_What is needed_: Copy verbatim the block of lines in the entries below whose first line contains "post allocate_block (bt_run" and whose last line contains "intros r s1". Leave out all other lines.

═══ Data provided

(* ===== verification/BTreeSpec.v ===== *)
(** * What the on-disk B+ tree promises

    The claims about [BTree], the in-memory node store their witnesses run on,
    and two faults: [lookup_floor] after removals, and the in-place
    reparenting of internal splits, which unfreezes nodes of a snapshot. *)
From S2P Require Import Prelude OrdMap BTreeModel BTreeShape BTreeReads BTreeWrites BTreeInsert BTreeCow BTreeOps.
From Stdlib Require Import NArith ZArith Lia.
From stdpp Require Import base numbers gmap option list.
#[local] Open Scope nat_scope.

(** ** A node store in memory *)
Record MemStore (K V : Type) := mkMem {
  mem : gmap N (BTNode K V); mem_roots : gmap N N; mem_barrier : N; mem_next : N
}.
Arguments mkMem {K V} _ _ _ _.
Arguments mem {K V} _.
Arguments mem_roots {K V} _.
Arguments mem_barrier {K V} _.
Arguments mem_next {K V} _.

#[export] Instance mem_NodeStore K V : NodeStore (MemStore K V) K V := {
  ns_read σ b := mem σ !! b;
  ns_write b n σ := mkMem (<[b:=n]> (mem σ)) (mem_roots σ) (mem_barrier σ) (mem_next σ);
  ns_barrier := mem_barrier;
  ns_root σ t d := default d (mem_roots σ !! t);
  ns_set_root t r σ := mkMem (mem σ) (<[t:=r]> (mem_roots σ)) (mem_barrier σ) (mem_next σ)
}.

#[export] Instance mem_laws K V : NodeStoreLaws (MemStore K V) K V.
Proof.
  constructor; cbn; try done.
  - intros σ b n b'. rewrite lookup_insert. by case_decide.
  - intros σ t r d. by rewrite lookup_insert_eq.
  - intros σ t d. by destruct (mem_roots σ !! t).
Qed.

Definition mem_alloc {K V} (σ : MemStore K V) : (io_error + N) * MemStore K V :=
  if (mem_next σ =? 0)%N then (inl OutOfMemory, σ)
  else (inr (mem_next σ), mkMem (mem σ) (mem_roots σ) (mem_barrier σ) (mem_next σ + 1)).

Definition mem_in_use {K V} (σ : MemStore K V) (b : N) : Prop := (b < mem_next σ)%N.

#[export] Instance mem_AllocSpec K V : AllocSpec (@mem_alloc K V) mem_in_use.
Proof.
  constructor; cbn; try done.
  - intros σ b σ'. unfold mem_alloc, mem_in_use. case_match eqn:E; [done|]. apply N.eqb_neq in E. intros [= <- <-]. cbn. lia.
  - intros σ r σ'. unfold mem_alloc, mem_in_use. case_match; intros [= <- <-]; [done|]. cbn. split; [|done].
    intros b Hb. split; [lia|done].
Qed.

(** [remove], whose allocator always fails. *)
Definition no_alloc {S} (σ : S) : (io_error + N) * S := (inl OutOfMemory, σ).

#[export] Instance no_alloc_spec {S K V} `{!NodeStore S K V} (allocate_block : S → (io_error + N) * S) in_use
  `{!AllocSpec allocate_block in_use} : AllocSpec no_alloc in_use.
Proof.
  constructor; try done.
  - apply (in_use_write (allocate_block := allocate_block)).
  - apply (in_use_set_root (allocate_block := allocate_block)).
  - intros σ r σ' [= <- <-]. split; [|done]. intros b Hb. by split.
Qed.

(** ** Client programs *)
Section programs.
Context {K V S : Type} `{!OrdKey K, !PodSizes K V, !SizesOk K V, !NodeStore S K V, !NodeStoreLaws S K V}.
Context (allocate_block : S → (io_error + N) * S) (in_use : S → N → Prop).
Context `{!AllocSpec allocate_block in_use}.
#[local] Abbreviation state := (St K S).

Inductive bt_op := OpInsert (key : K) (value : V) | OpRemove (key : K).

Definition bt_apply (fuel : nat) (o : bt_op) : M (S:=S) unit :=
  match o with
  | OpInsert key value => btree_insert allocate_block 2 fuel key value
  | OpRemove key => remove_inner allocate_block fuel key ;; mret ()
  end.

Fixpoint bt_run (fuel : nat) (ops : list bt_op) : M (S:=S) unit :=
  match ops with [] => mret () | o :: ops => bt_apply fuel o ;; bt_run fuel ops end.

Definition map_op (m : list (K * V)) (o : bt_op) : list (K * V) :=
  match o with OpInsert key value => om_insert key value m | OpRemove key => om_remove key m end.

Lemma post_run fuel ops (s : state) (sh : shape K V) :
  inv in_use s sh → N.to_nat (slevel sh) + length ops + 1 < fuel → (slevel sh + N.of_nat (length ops) < 65534)%N →
  post allocate_block (bt_run fuel ops) s (λ _ s',
    ∃ sh', inv in_use s' sh' ∧ entries sh' = foldl map_op (entries sh) ops ∧ fuel_for fuel sh').
Proof.
  revert s sh. induction ops as [|o ops IH]; intros s sh Hinv Hf Hl; cbn [length bt_run foldl] in *.
  { eapply post_eq; [reflexivity|]. exists sh. split_and!; [done|done|unfold fuel_for; lia]. }
  apply post_bind. destruct o as [key value|key]; cbn [bt_apply].
  - eapply post_mono; [eapply (post_insert allocate_block in_use s sh); [done|lia|lia|lia]|].
    intros [] s1 (sh1 & Hinv1 & He1 & Hl1 & _). cbn beta.
    eapply post_mono; [apply (IH s1 sh1 Hinv1); lia|]. intros [] s' (sh' & H1 & H2 & H3). exists sh'. by rewrite H2, He1.
  - apply post_bind. eapply post_mono; [eapply (post_remove allocate_block in_use s sh); [done|unfold fuel_for; lia]|].
    intros r s1 (sh1 & Hinv1 & He1 & Hl1 & _). eapply post_eq; [reflexivity|].
    eapply post_mono; [apply (IH s1 sh1 Hinv1); rewrite Hl1; lia|]. intros [] s' (sh' & H1 & H2 & H3). exists sh'. by rewrite H2, He1.
Qed.

Lemma inv_tree_ok (s : state) (sh : shape K V) : inv in_use s sh → tree_ok s sh.
Proof. intros ((H1 & H2 & H3 & H4 & H5 & _) & Hr & _). by split_and!. Qed.

Lemma post_init_empty (s : state) root :
  in_use (store s) root → root ≠ 0%N → root_of s = root → fast_leaf (self s) = None → range_leaf (self s) = None →
  post allocate_block (init_empty root (tree_type (self s))) s (λ _ s', inv in_use s' (SLeaf root [])).
Proof.
  intros Hu Hz Hr Hf Hg. eapply post_eq; [reflexivity|]. unfold on_store. cbn. split_and!.
  - split_and!.
    + unfold real, view. cbn. rewrite read_write, decide_True by done. cbn. by rewrite N.eqb_refl.
    + split_and!; [constructor|constructor|cbn; lia].
    + done.
    + constructor; [apply not_elem_of_nil|constructor].
    + by constructor.
    + constructor; [|done]. cbn. by apply in_use_write.
  - unfold root_of in *. cbn. destruct (frozen_view (self s)); [done|]. by rewrite root_write.
  - split; cbn; by rewrite ?Hf, ?Hg.
Qed.

(** C2: a B+ tree initialised at a root block and driven by any sequence of
    insertions and removals behaves as an ordered map. With enough fuel for
    the descents (one more than the number of operations bounds the height;
    fewer than 65533 operations keep the 16-bit level from wrapping), the run
    ends, and either the allocator failed in it, or every lookup returns what
    the map holds and the full iteration lists exactly the map's bindings in
    key order. Fast paths, leaf and internal splits, root growth in place and
    snapshot path copies never show. *)
Theorem btree_refines_map (s : state) (root : N) (fuel : nat) (ops : list bt_op) :
  in_use (store s) root → root ≠ 0%N → root_of s = root → fast_leaf (self s) = None → range_leaf (self s) = None →
  (N.of_nat (length ops) < 65533)%N → length ops + 1 < fuel →
  match (init_empty root (tree_type (self s)) ;; bt_run fuel ops) s with
  | (inr _, s') =>
      let m := foldl map_op [] ops in
      om_ok m ∧ (∀ key, btree_lookup fuel key s' = (inr (om_get key m), s')) ∧ iter_all fuel s' = (inr m, s')
  | (inl e, _) => ∃ σ σ', allocate_block σ = (inl e, σ')
  end.
Proof.
  intros Hu Hz Hr Hf Hg Hlen Hfuel.
  assert (post allocate_block (init_empty root (tree_type (self s)) ;; bt_run fuel ops) s (λ _ s',
    ∃ sh', inv in_use s' sh' ∧ entries sh' = foldl map_op [] ops ∧ fuel_for fuel sh')) as Hpost.
  { apply post_bind. eapply post_mono; [by apply post_init_empty|]. intros [] s1 Hinv. cbn beta.
    eapply post_mono; [apply (post_run fuel ops s1 (SLeaf root []) Hinv); cbn; lia|]. done. }
  unfold post in Hpost. destruct ((init_empty root _ ;; bt_run fuel ops) s) as [[e|u] s']; [done|].
  destruct Hpost as (sh & Hinv & He & Hfu). pose proof (inv_tree_ok _ _ Hinv) as Hok. cbv zeta. rewrite <- He. split_and!.
  - destruct Hok as (_ & _ & Hwf & _). by eapply shape_entries_ok.
  - intros key. by apply lookup_spec.
  - by apply iter_all_spec.
Qed.
End programs.

(** ** Snapshot views *)
Section snapshots.
Context {K V S : Type} `{!OrdKey K, !PodSizes K V, !SizesOk K V, !NodeStore S K V, !NodeStoreLaws S K V}.
Context (allocate_block : S → (io_error + N) * S) (in_use : S → N → Prop).
Context `{!AllocSpec allocate_block in_use}.
#[local] Abbreviation state := (St K S).
Implicit Types (s : state) (sh : shape K V).

(** The same store read through a frozen handle at [root]. *)
Definition frozen_handle (root : N) s : state :=
  on_self (λ t, btree_new_frozen root (tree_type t)) s.

(** A shape a snapshot recorded: held by the store, all its nodes frozen. *)
Definition snapshot_view s sh : Prop :=
  real (view s) sh ∧ shape_wf None None sh ∧ balanced sh ∧ Forall (frozen_at in_use s) (blocks sh).

Lemma snapshot_read s s' sh fuel :
  snapshot_view s sh → fuel_for fuel sh → cow_on s → snap_ok in_use s s' →
  iter_all fuel (frozen_handle (sblock sh) s') = (inr (entries sh), frozen_handle (sblock sh) s').
Proof.
  intros (Hr & Hwf & Hb & Hfz) Hfuel Hon [Hty Hsnap]. unfold iter_all.
  rewrite (bind_ok _ _ _ _ _ (view_root_ok (frozen_handle (sblock sh) s'))). cbn [root_of frozen_handle on_self self btree_new_frozen frozen_view root_block].
  apply (collect_pairs_spec _ sh fuel (None, None) []); [|done|done|done].
  eapply real_frame; [|exact Hr]. intros b p Hb' Hv. rewrite Forall_forall in Hfz.
  change (view (frozen_handle (sblock sh) s') b) with (view s' b). by apply Hsnap; [|apply Hfz|].
Qed.


(** [lookup_floor] returns without an error, and a pair it returns is
    the floor: a binding of the tree at or below the key with none in
    between; when it returns nothing, the key itself is not bound. *)
Theorem lookup_floor_sound s sh fuel key :
  tree_ok s sh → fuel_for fuel sh →
  ∃ r, lookup_floor fuel key s = (inr r, s) ∧
    match r with
    | Some (k, v) => (k, v) ∈ entries sh ∧ kleb k key = true ∧
                     ∀ p, p ∈ entries sh → kleb p.1 key = true → kleb p.1 k = true
    | None => om_get key (entries sh) = None
    end.
Proof.
  intros Ht Hf. destruct (lookup_floor_spec s sh fuel key Ht Hf) as (r & Hr & Hfl). exists r. split; [done|].
  destruct Ht as (_ & _ & Hwf & _). pose proof (shape_entries_ok _ _ _ Hwf) as Hok. destruct Hfl as [->|[-> Hg]]; [|done].
  destruct (om_floor key (entries sh)) as [[k v]|] eqn:E; [by apply om_floor_spec|by apply om_floor_None].
Qed.
End snapshots.

(** ** Concrete runs *)

(** Pairs of 1000 bytes and separators of 1300: 4 and 3 to a node. *)
#[local] Instance tiny_sizes : PodSizes N N := {| kv_size := 1000; kptr_size := 1300 |}.

#[local] Instance tiny_sizes_ok : SizesOk N N.
Proof. split; by vm_compute; repeat constructor. Qed.

Definition mem_start : St N (MemStore N N) := mkSt (mkMem ∅ ∅ 0 11) 0 0 (btree_new 10 1).

Definition mem_run (ops : list (bt_op (K:=N) (V:=N))) (s : St N (MemStore N N)) : St N (MemStore N N) :=
  (bt_run mem_alloc 30 ops s).2.

Definition inserts (ks : list N) : list (bt_op (K:=N) (V:=N)) := map (λ k, OpInsert k k) ks.

Definition mem_tree (ks : list N) : St N (MemStore N N) := mem_run (inserts ks) (init_empty 10 1 mem_start).2.

(** The barrier [create_snapshot] raises. *)
Definition raise_barrier (s : St N (MemStore N N)) : St N (MemStore N N) :=
  on_store (λ σ, mkMem (mem σ) (mem_roots σ) (N.max (mem_barrier σ) (N.max (node_gen s) 1)) (mem_next σ)) s.

Lemma btree_refines_map_witness :
  match (init_empty 10 1 ;; bt_run mem_alloc 10 (inserts [3; 1; 4; 2; 5]%N)) mem_start with
  | (inr _, s') => iter_all 10 s' = (inr [(1, 1); (2, 2); (3, 3); (4, 4); (5, 5)]%N, s')
  | (inl _, _) => False
  end.
Proof.
  pose proof (btree_refines_map mem_alloc mem_in_use mem_start 10 10 (inserts [3; 1; 4; 2; 5]%N)
    ltac:(by vm_compute) ltac:(by vm_compute) eq_refl eq_refl eq_refl ltac:(by vm_compute) ltac:(cbn; lia)) as H.
  change (tree_type (self mem_start)) with 1%N in H.
  assert ((fst ((init_empty 10 1 ;; bt_run mem_alloc 10 (inserts [3; 1; 4; 2; 5]%N)) mem_start)) = inr ()) as Hr by by vm_compute.
  destruct ((init_empty 10 1 ;; bt_run mem_alloc 10 (inserts [3; 1; 4; 2; 5]%N)) mem_start) as [[e|u] s']; [done|].
  exact (proj2 (proj2 H)).
Defined.

(** One leaf, frozen by a snapshot. *)
Definition mem_snap : St N (MemStore N N) := raise_barrier (mem_tree [5]%N).

Lemma mem_snap_leaf :
  let sh := SLeaf 10 [(5, 5)]%N in
  inv mem_in_use mem_snap sh ∧ cow_on mem_snap ∧ snapshot_view mem_in_use mem_snap sh ∧ leaf_has_room sh 7%N.
Proof.
  cbv zeta.
  assert (real (view mem_snap) (SLeaf 10 [(5, 5)]%N)) as Hr by by vm_compute.
  assert (shape_wf None None (SLeaf 10 [(5, 5)]%N)) as Hwf.
  { unfold shape_wf. split_and!; [by repeat constructor|by repeat constructor|by vm_compute; repeat constructor]. }
  split_and!.
  - split_and!.
    + split_and!; [done|done|done|apply NoDup_singleton|by repeat constructor|]. by repeat constructor.
    + by vm_compute.
    + split; vm_compute; intros ? [= <-] _; [done|constructor].
  - by vm_compute.
  - split_and!; [done|done|done|]. constructor; [|done]. split; [by vm_compute|]. eexists. split; [by vm_compute|]. by vm_compute.
  - unfold leaf_has_room. apply Nat.ltb_lt. by vm_compute.
Qed.


Lemma lookup_floor_sound_witness :
  ∃ r, lookup_floor 5 7%N mem_snap = (inr r, mem_snap) ∧ r = Some (5, 5)%N.
Proof.
  destruct mem_snap_leaf as (Hinv & _).
  destruct (lookup_floor_sound mem_snap (SLeaf 10 [(5, 5)]%N) 5 7%N (inv_tree_ok _ _ _ Hinv) ltac:(unfold fuel_for; cbn; lia)) as (r & Hr & _).
  exists r. split; [done|]. vm_compute in Hr. by injection Hr as <-.
Defined.

(** after a removal, [lookup_floor] can miss the floor. With 1, 2, 3 and
    4 inserted (the split puts 2, 3 and 4 in the right leaf, under the
    separator 2) and 2 removed, the search for the floor of 2 ends in the
    right leaf, before its first key, and returns nothing, although 1 is
    bound: leaves other than the leftmost one do not always hold a key at or
    below their separator. *)
Theorem lookup_floor_misses :
  let s := mem_run [OpRemove 2%N] (mem_tree [1; 2; 3; 4]%N) in
  (iter_all 30 s).1 = inr [(1, 1); (3, 3); (4, 4)]%N ∧ (lookup_floor 30 2%N s).1 = inr None.
Proof. by vm_compute. Qed.

(** An internal split unfreezes nodes a snapshot records. Of eleven keys
    a snapshot was taken; four insertions later an internal split has
    rewritten its right children in place to change their parent pointer,
    with fresh stamps; the insertion of 21 then takes one of them for private
    and writes it in place, and the snapshot's frozen handle lists 21. *)
Theorem split_unfreezes :
  let s := raise_barrier (mem_tree [10; 20; 30; 40; 50; 60; 70; 80; 90; 100; 110]%N) in
  let before := iter_all 30 (frozen_handle 10 s) in
  let s' := mem_run (inserts [11; 12; 13; 14; 21]%N) s in
  let after := iter_all 30 (frozen_handle 10 s') in
  before.1 = inr (map (λ k, (k, k)) [10; 20; 30; 40; 50; 60; 70; 80; 90; 100; 110]%N) ∧
  after.1 = inr (map (λ k, (k, k)) [10; 20; 21; 30; 40; 50; 60; 70; 80; 90; 100; 110]%N).
Proof. by vm_compute. Qed.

══════

_Exercise output_:
  post allocate_block (bt_run fuel ops) s (λ _ s',
    ∃ sh', inv in_use s' sh' ∧ entries sh' = foldl map_op (entries sh) ops ∧ fuel_for fuel sh').
Proof.
  revert s sh. induction ops as [|o ops IH]; intros s sh Hinv Hf Hl; cbn [length bt_run foldl] in *.
  { eapply post_eq; [reflexivity|]. exists sh. split_and!; [done|done|unfold fuel_for; lia]. }
  apply post_bind. destruct o as [key value|key]; cbn [bt_apply].
  - eapply post_mono; [eapply (post_insert allocate_block in_use s sh); [done|lia|lia|lia]|].
    intros [] s1 (sh1 & Hinv1 & He1 & Hl1 & _). cbn beta.
    eapply post_mono; [apply (IH s1 sh1 Hinv1); lia|]. intros [] s' (sh' & H1 & H2 & H3). exists sh'. by rewrite H2, He1.
  - apply post_bind. eapply post_mono; [eapply (post_remove allocate_block in_use s sh); [done|unfold fuel_for; lia]|].
    intros r s1 (sh1 & Hinv1 & He1 & Hl1 & _). eapply post_eq; [reflexivity|].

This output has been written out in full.